• PROBLEM TO SOLVE
Restate each record exactly as it was written.

• DATASET EXTRACT

Definition handleAcknowledgement (g : Z) : Prog unit :=
  acknowledged ← locked (λ c,
    if negb (isCurrent g c) then (c, AckStale)
    else if negb (bool_decide (state_ c = AwaitingAcknowledgement)) then (c, AckUnexpected)
    else (set_currentReconnectAttempt_ 0 (set_state_ Ready c), AckReady (order (operations_ c)) (connectingAttempt_ c)));
  match acknowledged with
  | AckStale => Ret tt
  | AckUnexpected =>
      failConnection g (protocolError KProtocol Malformed (chars "UNEXPECTED_CONNECTION_ACK")
        (chars "Received connection_ack outside the handshake")) 4400
  | AckReady ids attempt => forEach ids (resubscribe g attempt)
  end.

(** [operations_.find(id)]: the ids are the texts of numbers. *)
Definition findOperation (id : bytes) (c : Client) : option Z :=
  match list_find (λ n, decimal n = id) (order (operations_ c)) with Some (_, n) => Some n | None => None end.

Definition handleNext (g : Z) (id : bytes) (payload : View) : Prog unit :=
  found ← locked (λ c,
    if negb (isCurrent g c) || negb (bool_decide (state_ c = Ready)) then (c, None) else (c, findOperation id c));
  match found with
  | None => Ret tt
  | Some id =>
      if negb (isObject payload) then
        finishOperationError id (protocolError KProtocol Malformed (chars "INVALID_NEXT_PAYLOAD")
          (chars "GraphQL subscription next payload is not an object"))
      else
        let data := field payload (chars "data") in
        match parseGraphQLErrors (field payload (chars "errors")) with
        | None => Undefined
        | Some errors =>
            let status := if bool_decide (errors = []) then Ok else Rejected in
            if bool_decide (data = None) && bool_decide (errors = []) then
              finishOperationError id (protocolError KProtocol Malformed (chars "EMPTY_NEXT_PAYLOAD")
                (chars "GraphQL subscription next payload has no data or errors"))
            else postNext id (mkOutcome status data errors payload)
        end
  end.

Definition handleOperationError (g : Z) (id : bytes) (payload : View) : Prog unit :=
  found ← locked (λ c, (c, if isCurrent g c then findOperation id c else None));
  match found with
  | None => Ret tt
  | Some id =>
      match parseGraphQLErrors payload with
      | None => Undefined
      | Some [] =>
          finishOperationError id (protocolError KProtocol Malformed (chars "INVALID_ERROR_PAYLOAD")
            (chars "GraphQL subscription error payload is malformed"))
      | Some errors => finishOperationError id (classifyGraphQLError errors)
      end
  end.

Definition handleComplete (g : Z) (id : bytes) : Prog unit :=
  completed ← locked (λ c,
    match (if isCurrent g c then findOperation id c else None) with
    | None => (c, None)
    | Some id => let '(c, connection) := erase id (withOperation inactive id c) in (c, Some (id, connection))
    end);
  match completed with
  | None => Ret tt
  | Some (id, connection) => closeConnection connection 1000 (chars "all subscriptions complete");; postComplete id
  end.

(** The connection, if the generation still is this one. *)
Definition currentConnection (g : Z) : Prog (option (option Z)) :=
  locked (λ c, (c, if g =? generation_ c then Some (connection_ c) else None)).

Definition handleFrame (g : Z) (frame : WebSocketFrame) : Prog unit :=
  current ← generationIsCurrent g;
  if negb current then Ret tt else
  let payload := fr_payload frame in
  let refuse kind status code message closeCode :=
    failConnection g (protocolError kind status (chars code) message) closeCode in
  if tooLarge payload then
    refuse KFrameTooLarge BufferTooSmall "FRAME_TOO_LARGE"%string
      (chars "WebSocket message exceeded the configured frame limit") 1009
  else match fr_kind frame with
  | FPing =>
      connection ← currentConnection g;
      match connection with
      | None | Some None => Ret tt
      | Some (Some cn) =>
          status ← ask (HSend cn (OPong payload));
          match status with
          | Failed e => handleConnectionFailure g (ioError e "Failed to send WebSocket pong")
          | _ => Ret tt
          end
      end
  | FPong => Ret tt
  | FBinary =>
      refuse KProtocol Malformed "BINARY_FRAME"%string (chars "graphql-transport-ws requires text JSON messages") 1003
  | FText =>
      if negb (validUtf8 payload) then
        refuse KInvalidUtf8 Malformed "INVALID_UTF8"%string (chars "WebSocket text message is not valid UTF-8") 1007
      else
        let message := parseJson payload in
        if negb (isObject message) || negb (isString (field message (chars "type"))) then
          refuse KProtocol Malformed "INVALID_PROTOCOL_MESSAGE"%string
            (chars "WebSocket message is not a graphql-transport-ws object") 4400
        else
          let type := asString (field message (chars "type")) [] in
          let id := asString (field message (chars "id")) [] in
          let body := field message (chars "payload") in
          if bool_decide (type = chars "connection_ack") then handleAcknowledgement g
          else if bool_decide (type = chars "ping") then
            connection ← currentConnection g;
            match connection with
            | None => Ret tt
            | Some connection => sendConnectionFrame g connection (MPong body)
            end
          else if bool_decide (type = chars "pong") then Ret tt
          else if bool_decide (type = chars "next") then handleNext g id body
          else if bool_decide (type = chars "error") then handleOperationError g id body
          else if bool_decide (type = chars "complete") then handleComplete g id
          else refuse KProtocol Malformed "UNKNOWN_PROTOCOL_MESSAGE"%string
                 (chars "Unknown graphql-transport-ws message type: " ++ type) 4400
  end.

Definition handleEvent (g : Z) (event : WebSocketEvent) : Prog unit :=
  match event with
  | EvOpen => handleOpen g
  | EvFrame frame => handleFrame g frame
  | EvClose close => handleConnectionFailure g (mapClose close)
  | EvError error => handleConnectionFailure g (mapTransportError error)
  end.

(** ** Connecting *)

Definition connectionError (kind : WebSocketErrorKind) (status : Status) (message : bytes) : GraphQLSubscriptionError :=
  mapTransportError (mkWsError kind status message true).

• SOLUTION BELOW
Definition handleAcknowledgement (g : Z) : Prog unit :=
  acknowledged ← locked (λ c,
    if negb (isCurrent g c) then (c, AckStale)
    else if negb (bool_decide (state_ c = AwaitingAcknowledgement)) then (c, AckUnexpected)
    else (set_currentReconnectAttempt_ 0 (set_state_ Ready c), AckReady (order (operations_ c)) (connectingAttempt_ c)));
  match acknowledged with
  | AckStale => Ret tt
  | AckUnexpected =>
      failConnection g (protocolError KProtocol Malformed (chars "UNEXPECTED_CONNECTION_ACK")
        (chars "Received connection_ack outside the handshake")) 4400
  | AckReady ids attempt => forEach ids (resubscribe g attempt)
  end.

(** [operations_.find(id)]: the ids are the texts of numbers. *)
Definition findOperation (id : bytes) (c : Client) : option Z :=
  match list_find (λ n, decimal n = id) (order (operations_ c)) with Some (_, n) => Some n | None => None end.

Definition handleNext (g : Z) (id : bytes) (payload : View) : Prog unit :=
  found ← locked (λ c,
    if negb (isCurrent g c) || negb (bool_decide (state_ c = Ready)) then (c, None) else (c, findOperation id c));
  match found with
  | None => Ret tt
  | Some id =>
      if negb (isObject payload) then
        finishOperationError id (protocolError KProtocol Malformed (chars "INVALID_NEXT_PAYLOAD")
          (chars "GraphQL subscription next payload is not an object"))
      else
        let data := field payload (chars "data") in
        match parseGraphQLErrors (field payload (chars "errors")) with
        | None => Undefined
        | Some errors =>
            let status := if bool_decide (errors = []) then Ok else Rejected in
            if bool_decide (data = None) && bool_decide (errors = []) then
              finishOperationError id (protocolError KProtocol Malformed (chars "EMPTY_NEXT_PAYLOAD")
                (chars "GraphQL subscription next payload has no data or errors"))
            else postNext id (mkOutcome status data errors payload)
        end
  end.

Definition handleOperationError (g : Z) (id : bytes) (payload : View) : Prog unit :=
  found ← locked (λ c, (c, if isCurrent g c then findOperation id c else None));
  match found with
  | None => Ret tt
  | Some id =>
      match parseGraphQLErrors payload with
      | None => Undefined
      | Some [] =>
          finishOperationError id (protocolError KProtocol Malformed (chars "INVALID_ERROR_PAYLOAD")
            (chars "GraphQL subscription error payload is malformed"))
      | Some errors => finishOperationError id (classifyGraphQLError errors)
      end
  end.

Definition handleComplete (g : Z) (id : bytes) : Prog unit :=
  completed ← locked (λ c,
    match (if isCurrent g c then findOperation id c else None) with
    | None => (c, None)
    | Some id => let '(c, connection) := erase id (withOperation inactive id c) in (c, Some (id, connection))
    end);
  match completed with
  | None => Ret tt
  | Some (id, connection) => closeConnection connection 1000 (chars "all subscriptions complete");; postComplete id
  end.

(** The connection, if the generation still is this one. *)
Definition currentConnection (g : Z) : Prog (option (option Z)) :=
  locked (λ c, (c, if g =? generation_ c then Some (connection_ c) else None)).

Definition handleFrame (g : Z) (frame : WebSocketFrame) : Prog unit :=
  current ← generationIsCurrent g;
  if negb current then Ret tt else
  let payload := fr_payload frame in
  let refuse kind status code message closeCode :=
    failConnection g (protocolError kind status (chars code) message) closeCode in
  if tooLarge payload then
    refuse KFrameTooLarge BufferTooSmall "FRAME_TOO_LARGE"%string
      (chars "WebSocket message exceeded the configured frame limit") 1009
  else match fr_kind frame with
  | FPing =>
      connection ← currentConnection g;
      match connection with
      | None | Some None => Ret tt
      | Some (Some cn) =>
          status ← ask (HSend cn (OPong payload));
          match status with
          | Failed e => handleConnectionFailure g (ioError e "Failed to send WebSocket pong")
          | _ => Ret tt
          end
      end
  | FPong => Ret tt
  | FBinary =>
      refuse KProtocol Malformed "BINARY_FRAME"%string (chars "graphql-transport-ws requires text JSON messages") 1003
  | FText =>
      if negb (validUtf8 payload) then
        refuse KInvalidUtf8 Malformed "INVALID_UTF8"%string (chars "WebSocket text message is not valid UTF-8") 1007
      else
        let message := parseJson payload in
        if negb (isObject message) || negb (isString (field message (chars "type"))) then
          refuse KProtocol Malformed "INVALID_PROTOCOL_MESSAGE"%string
            (chars "WebSocket message is not a graphql-transport-ws object") 4400
        else
          let type := asString (field message (chars "type")) [] in
          let id := asString (field message (chars "id")) [] in
          let body := field message (chars "payload") in
          if bool_decide (type = chars "connection_ack") then handleAcknowledgement g
          else if bool_decide (type = chars "ping") then
            connection ← currentConnection g;
            match connection with
            | None => Ret tt
            | Some connection => sendConnectionFrame g connection (MPong body)
            end
          else if bool_decide (type = chars "pong") then Ret tt
          else if bool_decide (type = chars "next") then handleNext g id body
          else if bool_decide (type = chars "error") then handleOperationError g id body
          else if bool_decide (type = chars "complete") then handleComplete g id
          else refuse KProtocol Malformed "UNKNOWN_PROTOCOL_MESSAGE"%string
                 (chars "Unknown graphql-transport-ws message type: " ++ type) 4400
  end.

Definition handleEvent (g : Z) (event : WebSocketEvent) : Prog unit :=
  match event with
  | EvOpen => handleOpen g
  | EvFrame frame => handleFrame g frame
  | EvClose close => handleConnectionFailure g (mapClose close)
  | EvError error => handleConnectionFailure g (mapTransportError error)
  end.

(** ** Connecting *)

Definition connectionError (kind : WebSocketErrorKind) (status : Status) (message : bytes) : GraphQLSubscriptionError :=
  mapTransportError (mkWsError kind status message true).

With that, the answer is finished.